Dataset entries
Definition resolve_dict_window_size (dict_size method input_size : Z) : res Z :=
  if dict_size =? DICT_SIZE_AUTO then resolve_auto_dict method input_size
  else if (dict_size >=? 1) && (dict_size <=? 15) then Ok (u64 (Z.shiftl 0x20000 (dict_size - 1)))
  else if dict_size =? 0 then
    if input_size >? 0 then grow 64 0x20000 input_size (default_dict_size_for_method method)
    else Ok (default_dict_size_for_method method)
  else Ok dict_size.

Definition lz_window_for_input (fuel : nat) (declared input_bytes : Z) : res Z :=
  if (declared <=? 0x20000) || (input_bytes =? 0) then Ok declared
  else
    w ← grow fuel 0x20000 input_bytes declared;
    mret (if w <? declared then w else declared).

(** ** Plans *)

Inductive EntryDecision := Stored | BlockStream | WholeMember.

Record EntryPlan := {
  ep_decision : EntryDecision;
  ep_dict_size : Z;
  ep_method : Z;
  ep_is_solid_chain : bool;
  ep_is_dir : bool;
  ep_is_filecopy_ref : bool;
  ep_raw_size : Z;
  ep_workspace : Z
}.

Record CompressPlan := {
  cp_dict_size : Z;
  cp_method : Z;
  cp_solid : bool;
  cp_continue_solid_stream : bool;
  cp_seen_compressed_entry : bool;
  cp_entries : list EntryPlan
}.

(** The decision, the window and the chain bit; the other fields are copied. *)
Definition ep_decide (ep : EntryPlan) (d : EntryDecision) (dict : Z) (chain : bool) : EntryPlan :=
  {| ep_decision := d; ep_dict_size := dict; ep_method := ep_method ep; ep_is_solid_chain := chain;
     ep_is_dir := ep_is_dir ep; ep_is_filecopy_ref := ep_is_filecopy_ref ep;
     ep_raw_size := ep_raw_size ep; ep_workspace := ep_workspace ep |}.

Definition ep_set_workspace (ep : EntryPlan) (ws : Z) : EntryPlan :=
  {| ep_decision := ep_decision ep; ep_dict_size := ep_dict_size ep; ep_method := ep_method ep;
     ep_is_solid_chain := ep_is_solid_chain ep; ep_is_dir := ep_is_dir ep;
     ep_is_filecopy_ref := ep_is_filecopy_ref ep; ep_raw_size := ep_raw_size ep; ep_workspace := ws |}.

Definition MAX_ALLOWED_DICT : Z := 64 * 1024 * 1024 * 1024.

Definition workspace (ep : EntryPlan) : Z :=
  let ws :=
    match ep_decision ep with
    | BlockStream =>
        let clamped_dict := Z.min (ep_dict_size ep) MAX_ALLOWED_DICT in
        u64 (u64 (clamped_dict * 5) + 6 * 1024 * 1024)
    | _ => Z.min (ep_raw_size ep) (16 * 1024 * 1024)
    end in
  if ws =? 0 then 1 else ws.

(** The three-way decision and [seen_compressed_entry] afterwards. *)
Definition decide_entry (cp : CompressPlan) (ep : EntryPlan) : res (EntryPlan * bool) :=
  let chain := (cp_solid cp || cp_continue_solid_stream cp) && cp_seen_compressed_entry cp in
  if ep_is_filecopy_ref ep then Ok (ep_decide ep Stored 0 chain, cp_seen_compressed_entry cp)
  else if ep_is_dir ep || (ep_method ep =? 0) then
    Ok (ep_decide ep Stored 0 false, cp_seen_compressed_entry cp)
  else
    dict ← (if ep_dict_size ep =? 0
            then resolve_dict_window_size
                   (if negb (cp_dict_size cp =? 0) then cp_dict_size cp
                    else default_dict_size_for_method (ep_method ep)) (ep_method ep) (ep_raw_size ep)
            else Ok (ep_dict_size ep));
    Ok (ep_decide ep BlockStream dict chain, true).

Definition plan_next_entry (cp : CompressPlan) (req : EntryPlan) : res (CompressPlan * EntryPlan) :=
  '(ep, seen) ← decide_entry cp req;
  let ep := ep_set_workspace ep (workspace ep) in
  Ok ({| cp_dict_size := cp_dict_size cp; cp_method := cp_method cp; cp_solid := cp_solid cp;
         cp_continue_solid_stream := cp_continue_solid_stream cp; cp_seen_compressed_entry := seen;
         cp_entries := cp_entries cp ++ [ep] |}, ep).
(** The hash of a piece of at least 64 bytes, read from its end. *)
Lemma piece_hash a p b :
  64 <= zlen p -> exists x, slice (a ++ p ++ b) (zlen a + zlen p - 64) 64 = Ok x /\ hash_range x = hash_range p.
Proof.
  intros H. destruct (list_cut p (zlen p - 64)) as (p1 & x & E & Hp); [lia|].
  assert (Hx : zlen x = 64) by (apply (f_equal zlen) in E; rewrite zlen_app in E; lia).
  exists x. split.
  - apply (slice_between' _ (a ++ p1) x b); [rewrite E, <- !app_assoc; reflexivity | rewrite zlen_app; lia | lia].
  - rewrite E. symmetry. now apply last_64.
Qed.

Lemma chunk_of_eq off a h :
  0 <= off < 2 ^ 64 -> zlen a < 2 ^ 32 -> h = hash_range a ->
  {| offset := off; length := u32 (zlen a); hash := h |} = chunk_of off a.
Proof.
  intros Ho Hl ->. unfold chunk_of. f_equal; [symmetry|]; apply wrap_small; [exact Ho | zlen_pose; lia].
Qed.

Lemma tail_chunked pre r out :
  zlen pre + zlen r < 2 ^ 63 -> zlen r <= CDC_MAX_CHUNK ->
  (forall p q, r = p ++ q -> q <> [] -> cuts p = false) ->
  exists rest, stitch_tail (pre ++ r) (zlen pre) out = Ok (out ++ rest) /\ chunked (zlen pre) r rest.
Proof.
  intros Hl Hr Hc. unfold stitch_tail, CDC_MAX_CHUNK in *. rewrite zlen_app.
  destruct (Z.ltb_spec (zlen pre) (zlen pre + zlen r)) as [H|H].
  - exists [chunk_of (zlen pre) r]. split.
    + rewrite !size_sub_small by (zlen_pose; lia). replace (zlen pre + zlen r - zlen pre) with (zlen r) by lia.
      assert (Hx : exists x, (if zlen r >=? 64 then slice (pre ++ r) (zlen pre + zlen r -s 64) 64
                    else slice (pre ++ r) (zlen pre) (zlen r)) = Ok x /\ hash_range x = hash_range r).
      { destruct (Z.geb_spec (zlen r) 64) as [H64|H64].
        - rewrite size_sub_small by (zlen_pose; lia). destruct (piece_hash pre r [] H64) as (x & Hx & Hh).
          rewrite app_nil_r in Hx. eauto.
        - exists r. split; [|reflexivity]. apply (slice_between' _ pre r []); [now rewrite app_nil_r | auto..]. }
      destruct Hx as (x & Hx & Hh). rewrite Hx, bind_ok. unfold mret, res_ret. do 3 f_equal.
      apply chunk_of_eq; [zlen_pose; lia | zlen_pose; lia | exact Hh].
    + apply chunked_last; [|exact Hc]. intros ->. change (zlen (@nil Z)) with 0 in H. lia.
  - assert (r = []) as -> by (apply zlen_zero_nil; zlen_pose; lia). exists []. rewrite app_nil_r. split; [reflexivity|constructor].
Qed.

(** One cut of the replay, or its end. *)
Lemma stitch_step fuel data pre a0 s a b out :
  data = pre ++ a0 ++ s -> data = a ++ b -> zlen a <= zlen pre + zlen a0 -> zlen data < 2 ^ 63 ->
  zlen a0 = CDC_MIN_CHUNK - 1 -> 1 < zlen s ->
  stitch (S fuel) data (zlen pre) (marks (zlen a) (hash_range a) b) out =
  let cands := marks (zlen pre + CDC_MIN_CHUNK - 1) (foldl roll (hash_range pre) a0) s in
  let cut_at := replay_cut (zlen pre) (zlen data) cands in
  if negb (cut_at =? 2 ^ 64 - 1) then
    x ← slice data (cut_at +s 1 -s 64) 64;
    stitch fuel data (cut_at +s 1) cands
      (out ++ [{| offset := zlen pre; length := u32 (cut_at +s 1 -s zlen pre); hash := hash_range x |}])
  else if Z.min (zlen data) (zlen pre + CDC_MAX_CHUNK) =? zlen data then Ok (zlen pre, out)
  else
    x ← slice data (zlen pre + CDC_MAX_CHUNK -s 64) 64;
    stitch fuel data (zlen pre + CDC_MAX_CHUNK) cands
      (out ++ [{| offset := zlen pre; length := u32 CDC_MAX_CHUNK; hash := hash_range x |}]).
Proof.
  intros E1 E2 Ha Hl Ha0 Hs.
  assert (Hd : zlen data = zlen pre + zlen a0 + zlen s) by (rewrite E1, !zlen_app; lia).
  assert (Hab : zlen data = zlen a + zlen b) by (rewrite E2, !zlen_app; lia).
  assert (P1 := zlen_nonneg pre). assert (P2 := zlen_nonneg a). assert (P3 := zlen_nonneg b).
  cbn [stitch]. unfold CDC_MIN_CHUNK, CDC_AVG_CHUNK, CDC_MAX_CHUNK in *.
  rewrite !(size_sub_small (zlen data)) by lia. rewrite (proj2 (Z.ltb_lt _ _)) by lia. cbn [negb].
  rewrite (proj2 (Z.leb_gt _ _)) by lia.
  rewrite !(size_add_small (zlen pre)) by lia. rewrite !(size_sub_small (zlen pre + _)) by lia.
  assert (Hskip : skip_until (zlen pre + 16 * 1024 - 1) (marks (zlen a) (hash_range a) b) =
                  marks (zlen pre + 16 * 1024 - 1) (foldl roll (hash_range pre) a0) s).
  { destruct (list_cut b (zlen pre + zlen a0 - zlen a)) as (b1 & b2 & Eb & Hb1); [lia|].
    assert (Hx : a ++ b1 = pre ++ a0 /\ b2 = s).
    { rewrite Eb in E2. rewrite E2, !app_assoc in E1. apply app_inj_1 in E1; [exact E1|].
      rewrite !length_app. unfold zlen in *. lia. }
    destruct Hx as [Hx ->]. rewrite Eb.
    assert (Hm := skip_marks (zlen a) (hash_range a) b1 s P2).
    replace (zlen pre + 16 * 1024 - 1) with (zlen a + zlen b1) by lia. rewrite Hm by (rewrite Eb, zlen_app in Hab; lia).
    f_equal. unfold hash_range. rewrite <- !foldl_app. now rewrite Hx. }
  rewrite Hskip. unfold replay_cut, CDC_MIN_CHUNK, CDC_AVG_CHUNK, CDC_MAX_CHUNK.
  destruct (search MATCH_STRICT _ _ _) as [cut rest]. reflexivity.
Qed.
(* ===== verification/CdcPlanner.v ===== *)
(** The packing order of a batch
    ([src/compress/cdc_planner.cpp], [src/compress/cdc_planner.hpp]).

    Files that share enough chunk hashes are grouped greedily, a reference
    joins the group of its master, and the groups are emitted one after the
    other.  The order in which the hash map of the counts is walked is a
    parameter: the result does not depend on it. *)

From Stdlib Require Import ZArith Lia.
From stdpp Require Import base tactics list numbers sorting.
From S2P Require Import Prelude Arrays.

Local Open Scope Z_scope.
Local Open Scope size_scope.

(** ** The fingerprint cap *)

Definition FINGERPRINT_CAP : Z := 2000000.

(** The digits of [OPENRAR_CDC_INDEX_CAP]: the value, or nothing. *)
Fixpoint parse_cap (cap : Z) (p : list Z) (v : Z) : option Z :=
  match p with
  | [] => Some v
  | c :: p =>
      if (c <? 48) || (c >? 57) then None
      else if v >? cap then Some (cap + 1)
      else parse_cap cap p (u64 (u64 (v * 10) + (c - 48)))
  end.

(** [env] is the value of the variable, if it is set. *)
Definition cdc_fingerprint_cap (env : option (list Z)) : Z :=
  let cap := FINGERPRINT_CAP in
  match env with
  | Some (c :: p) =>
      match parse_cap cap (c :: p) 0 with
      | Some v => if (v >=? 1) && (v <? cap) then v else cap
      | None => cap
      end
  | _ => cap
  end.

(** ** Vectors *)

Definition vec_at {A} (l : list A) (i : Z) : res A :=
  if i <? 0 then Fault else match l !! Z.to_nat i with Some x => Ok x | None => Fault end.

Definition vec_set {A} (l : list A) (i : Z) (x : A) : res (list A) :=
  if (0 <=? i) && (i <? zlen l) then Ok (<[Z.to_nat i := x]> l) else Fault.

(** ** The index *)

Record HashEntry := { he_hash : Z; he_file : Z }.

Definition hash_entry_less (a b : HashEntry) : bool :=
  if negb (he_hash a =? he_hash b) then he_hash a <? he_hash b else he_file a <? he_file b.

Fixpoint insert_entry (e : HashEntry) (l : list HashEntry) : list HashEntry :=
  match l with
  | [] => [e]
  | x :: l' => if hash_entry_less x e then x :: insert_entry e l' else e :: l
  end.
Lemma percent_encode_valid_witness :
  exists out, percent_encode_invalid_utf8 [0x61; 0xE2; 0x82; 0x41; 0xF0] = Ok out /\
    is_valid_utf8 out = Ok true /\ out = str "a%E2%82%41%F0".
Proof.
  destruct (percent_encode_valid [0x61; 0xE2; 0x82; 0x41; 0xF0]) as (out & E & _ & V & _).
  - bytes_const.
  - exists out. split; [exact E|]. split; [exact V|]. vm_compute in E. by injection E as <-.
Defined.

(** The escaping is not reversible, against its comment: a name that
    holds a literal [%FF] is valid and kept, so it meets the escape of the
    undecodable byte 0xFF, and two distinct archive names sanitize to one
    path. *)
Theorem percent_encoding_collides :
  percent_encode_invalid_utf8 [0xFF] = percent_encode_invalid_utf8 (str "%FF") /\
  sanitize_archive_path [0xFF] = sanitize_archive_path (str "%FF") /\ [0xFF] <> str "%FF".
Proof. split; [|split]; [vm_compute; reflexivity..|discriminate]. Qed.
Lemma octal_range l v any v' : 0 <= v < 2 ^ 64 -> octal_loop l v any = Some v' -> 0 <= v' < 2 ^ 64.
Proof.
  revert v any. induction l as [|c l IH]; intros v any Hv; cbn [octal_loop].
  - destruct any; [by intros [= <-]|done].
  - destruct (_ || _); [destruct any; [by intros [= <-]|by apply IH]|].
    destruct (_ || _); [done|]. destruct (_ >? _); [done|]. apply IH. apply (wrap_range 64). lia.
Qed.

Lemma parse_tar_num_range p v : bytes p -> parse_tar_num p = Some v -> 0 <= v < 2 ^ 64.
Proof.
  intros Hp. destruct Hp as [|p0 rest H0 Hr]; [done|]. cbn [parse_tar_num].
  destruct (negb _); [|by apply octal_range].
  apply base256_range; [done|]. pose proof (land_range 7 p0 0x7F ltac:(lia) ltac:(lia)). lia.
Qed.

Lemma sub_bytes l off n : bytes l -> bytes (sub l off n).
Proof. intros H. by apply Forall_take, Forall_drop. Qed.

Lemma cut_nul_forall (P : Z -> Prop) l : Forall P l -> Forall P (cut_nul l).
Proof.
  induction 1 as [|c l Hc _ IH]; [constructor|]. cbn [cut_nul]. destruct (c =? 0); [constructor|by constructor].
Qed.

Lemma hdr_raw_name_bytes hdr : bytes hdr -> bytes (hdr_raw_name hdr).
Proof.
  intros H. unfold hdr_raw_name. assert (Hn : bytes (cut_nul (fld hdr 0 100))) by (by apply cut_nul_forall, sub_bytes).
  assert (Hp : bytes (hdr_prefix hdr)) by (unfold hdr_prefix; destruct (_ && _); [by apply sub_bytes|constructor]).
  destruct (hdr_prefix hdr) as [|c l] eqn:E; [done|]. rewrite <- E in *.
  apply Forall_app_2; [by apply cut_nul_forall|]. constructor; [done|done].
Qed.

Lemma or_else_bytes a b : bytes a -> bytes b -> bytes (or_else a b).
Proof. by destruct a. Qed.

Lemma round_up_spec size : 0 <= size < 2 ^ 63 -> size <= round_up size < size + 512.
Proof.
  intros H. unfold round_up, BLOCK. rewrite (wrap_small 64 (size + 512)) by lia.
  rewrite (wrap_small 64 (size + 512 - 1)) by lia. rewrite wrap_small by dlia. dlia.
Qed.

(** ** The overrides *)

Definition pax_bytes (recs : list pax_record) : Prop := Forall (fun kv => bytes kv.1 /\ bytes kv.2) recs.

Record pax_ok (room : Z) (st : PaxState) : Prop := {
  po_path : bytes (px_path st);
  po_link : bytes (px_link st);
  po_size : forall v, px_size st = Some v -> 0 <= v <= room
}.

Lemma pax_size_range s v : pax_size s = Some v -> 0 <= v.
Proof.
  unfold pax_size. destruct s as [|c s]; [done|].
  assert (G : forall l t, 0 <= t -> pax_size_loop l t = Some v -> 0 <= v).
  { induction l as [|x l IH]; intros t Ht; cbn [pax_size_loop]; [by intros [= <-]|].
    destruct (negb _); [done|]. destruct (_ >? _); [done|]. apply IH. apply (wrap_range 64). lia. }
  by apply G.
Qed.

Lemma pax_step_ok room st kv st' :
  pax_ok room st -> bytes kv.2 -> pax_step room st kv = Some st' -> pax_ok room st'.
Proof.
  destruct kv as [k v]. intros [H1 H2 H3] Hv. unfold pax_step. cbn [snd] in Hv.
  repeat match goal with
  | |- context [if str_eqb k ?x then _ else _] => destruct (str_eqb k x)
  end.
  all: try (intros [= <-]; by split).
  - destruct (pax_size v) as [n|] eqn:En; [|intros [= <-]; by split].
    destruct (Z.gtb_spec n room); [done|]. intros [= <-]. split; [done..|]. intros w [= <-].
    pose proof (pax_size_range v n En). lia.
  - destruct (parse_pax_time v) as [[? ?] ?]. intros [= <-]; by split.
  - destruct (parse_pax_time v) as [[? ?] ?]. intros [= <-]; by split.
  - destruct (parse_pax_time v) as [[? ?] ?]. intros [= <-]; by split.
  - destruct (starts_with _ k); intros [= <-]; by split.
Qed.

Lemma pax_apply_ok room recs st st' :
  pax_ok room st -> pax_bytes recs -> pax_apply room st recs = Some st' -> pax_ok room st'.
Proof.
  intros Hst Hr. revert st Hst. induction Hr as [|kv recs [_ Hv] _ IH]; intros st Hst; cbn [pax_apply]; [by intros [= <-]|].
  destruct (pax_step room st kv) as [st1|] eqn:E; [|done]. apply IH. by eapply pax_step_ok.
Qed.

(** ** Members *)

(** What [open] guarantees of a member: its payload lies in the file, its name
    is safe, its times are clamped. *)
Record member_ok (fsize : Z) (m : Member) : Prop := {
  mo_extent : BLOCK <= m_data_offset m /\ 0 <= m_size m /\ m_data_offset m + m_size m <= fsize;
  mo_declared : fe_unpacked_size (m_meta m) = m_size m;
  mo_name : exists parts, fe_name (m_meta m) = join parts /\ Forall safe_component parts;
  mo_mtime : mb_min MtimeBounds_default <= fe_mtime_sec (m_meta m) <= mb_max MtimeBounds_default;
  mo_link : fe_type (m_meta m) <> FT_Symlink ->
    exists parts, fe_link_target (m_meta m) = join parts /\ Forall safe_component parts
}.

Definition pending_ok (p : Pending) : Prop :=
  bytes (pending_long_name p) /\ bytes (pending_long_link p) /\ pax_bytes (pending_pax p).

Lemma clamped_range t :
  let c := mtime_out_of_bounds t MtimeBounds_default in
  mb_min MtimeBounds_default <= (if c then clamp_mtime t MtimeBounds_default else t) <= mb_max MtimeBounds_default.
Proof.
  cbv zeta. unfold mtime_out_of_bounds, clamp_mtime. rewrite !Z.gtb_ltb.
  change (mb_min MtimeBounds_default) with 0. change (mb_max MtimeBounds_default) with 32503680000.
  destruct (Z.ltb_spec t 0), (Z.ltb_spec 32503680000 t); cbn [orb]; lia.
Qed.

Lemma build_member_spec hdr size data_offset fsize pend :
  bytes hdr -> pending_ok pend -> 0 <= size -> BLOCK <= data_offset -> data_offset + size <= fsize ->
  exists r, build_member hdr size data_offset fsize pend = Ok r /\
    forall m, r = Some m -> member_ok fsize m /\ m_data_offset m = data_offset.
Proof.
  intros Hh (Hpn & Hpl & Hpp) Hs Hd Hext. unfold build_member.
  destruct (pax_apply _ _ _) as [px|] eqn:Epx; [|by exists None].
  assert (Hpx : pax_ok (fsize - data_offset) px).
  { eapply pax_apply_ok; [|exact Hpp|exact Epx]. by split; [apply Forall_nil_2..|]. }
  destruct Hpx as [Hpath Hlink Hsz].
  set (effective := or_else _ _). set (link := or_else (px_link px) _).
  assert (He : bytes effective) by (apply or_else_bytes; [done|apply or_else_bytes; [done|by apply hdr_raw_name_bytes]]).
  assert (Hl : bytes link) by (apply or_else_bytes; [done|apply or_else_bytes; [done|by apply cut_nul_forall, sub_bytes]]).
  set (enc := if binary_names _ then _ else _).
  destruct (translate_foreign_name_spec effective enc He) as (parts & esc & -> & Hparts & _). res_simpl. cbv beta iota.
  set (lnk := if hdr_typeflag hdr =? 50 then _ else _).
  assert (Hlnk : exists l e, lnk = Ok (l, e) /\
    (hdr_typeflag hdr <> 50 -> exists parts, l = join parts /\ Forall safe_component parts)).
  { subst lnk. destruct (Z.eqb_spec (hdr_typeflag hdr) 50); [by eexists _, _|].
    destruct (translate_foreign_name_spec link enc Hl) as (lp & le & -> & Hlp & _).
    exists (join lp), le. split; [done|]. intros _. by exists lp. }
  destruct Hlnk as (l & e & -> & Hl2). res_simpl. cbv beta iota.
  destruct (posix_mode_of _ _) as [hm md]. eexists. split; [done|]. intros m [= <-]. split; [|done].
  split; cbn [m_meta m_data_offset m_size fe_unpacked_size fe_name fe_mtime_sec fe_type fe_link_target].
  - destruct (px_size px) as [v|] eqn:Ev; [|done]. specialize (Hsz v eq_refl). lia.
  - done.
  - by exists parts.
  - apply clamped_range.
  - intros Ht. apply Hl2. intros E. apply Ht. by rewrite E.
Qed.

(** ** The walk over the headers *)

Lemma slice_inv_bytes p i n l : bytes p -> slice p i n = Ok l -> bytes l.
Proof.
  unfold slice. destruct (_ && _); [|done]. intros H [= <-]. by apply Forall_take, Forall_drop.
Qed.

(** [Ok] of a bind is [Ok] of both parts. *)
Lemma bind_ok_inv {A B} (m : res A) (f : A -> res B) b : (m ≫= f) = Ok b -> exists a, m = Ok a /\ f a = Ok b.
Proof. destruct m as [a| | |]; [|done..]. intros H. by exists a. Qed.

Lemma pax_loop_bytes fuel p pos out recs :
  bytes p -> pax_bytes out -> pax_loop fuel p pos out = Ok recs -> pax_bytes recs.
Proof.
  intros Hp. revert pos out. induction fuel as [|fuel IH]; intros pos out Ho; [done|]. cbn [pax_loop]. cbv zeta.
  destruct (pos <? zlen p); [|by intros [= <-]]. intros (c & _ & H)%bind_ok_inv.
  destruct (negb (digit c)); [by injection H as <-|]. apply bind_ok_inv in H as (q & _ & H).
  destruct (q >=? zlen p); [done|]. apply bind_ok_inv in H as (lf & _ & H). destruct (record_length lf 0); [|done].
  destruct (_ || _); [done|]. apply bind_ok_inv in H as (e & _ & H). destruct (_ >=? _); [done|].
  apply bind_ok_inv in H as (lst & _ & H). destruct (negb _); [done|].
  apply bind_ok_inv in H as (k & Hk & H). apply bind_ok_inv in H as (v & Hv & H). revert H. apply IH.
  apply Forall_app_2; [done|]. constructor; [|constructor]. split; cbn; by eapply slice_inv_bytes.
Qed.

(** Members in the order of the headers: each payload ends before the next
    member's header block begins, the last before the current offset. *)
Definition before (a b : Member) : Prop := m_data_offset a + m_size a + BLOCK <= m_data_offset b.

Definition laid_out (entries : list Member) (offset : Z) : Prop :=
  StronglySorted before entries /\ Forall (fun m => m_data_offset m + m_size m <= offset) entries.

Lemma laid_out_mono entries a b : laid_out entries a -> a <= b -> laid_out entries b.
Proof.
  intros [H1 H2] Hab. split; [done|]. eapply List.Forall_impl; [|exact H2]. intros m Hm. cbn in *. lia.
Qed.

Lemma laid_out_snoc entries m offset offset' :
  laid_out entries offset -> m_data_offset m = offset + BLOCK -> m_data_offset m + m_size m <= offset' ->
  offset <= offset' -> laid_out (entries ++ [m]) offset'.
Proof.
  intros [H1 H2] Hm He Ho. split.
  - apply StronglySorted_app_2; [..|done|by repeat constructor].
    intros x y Hx Hy. apply list_elem_of_singleton in Hy as ->. rewrite List.Forall_forall in H2.
    apply list_elem_of_In in Hx. specialize (H2 x Hx). unfold before. cbn in H2. lia.
  - apply Forall_app_2; [|by constructor]. eapply List.Forall_impl; [|exact H2]. intros x Hx. cbn in *. lia.
Qed.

# What you need to do
If a line falls between the first line of the records and the line containing "(** ** Plans *)", inclusive, repeat it exactly; leave out all others.

# Task response
Definition resolve_dict_window_size (dict_size method input_size : Z) : res Z :=
  if dict_size =? DICT_SIZE_AUTO then resolve_auto_dict method input_size
  else if (dict_size >=? 1) && (dict_size <=? 15) then Ok (u64 (Z.shiftl 0x20000 (dict_size - 1)))
  else if dict_size =? 0 then
    if input_size >? 0 then grow 64 0x20000 input_size (default_dict_size_for_method method)
    else Ok (default_dict_size_for_method method)
  else Ok dict_size.

Definition lz_window_for_input (fuel : nat) (declared input_bytes : Z) : res Z :=
  if (declared <=? 0x20000) || (input_bytes =? 0) then Ok declared
  else
    w ← grow fuel 0x20000 input_bytes declared;
    mret (if w <? declared then w else declared).

(** ** Plans *)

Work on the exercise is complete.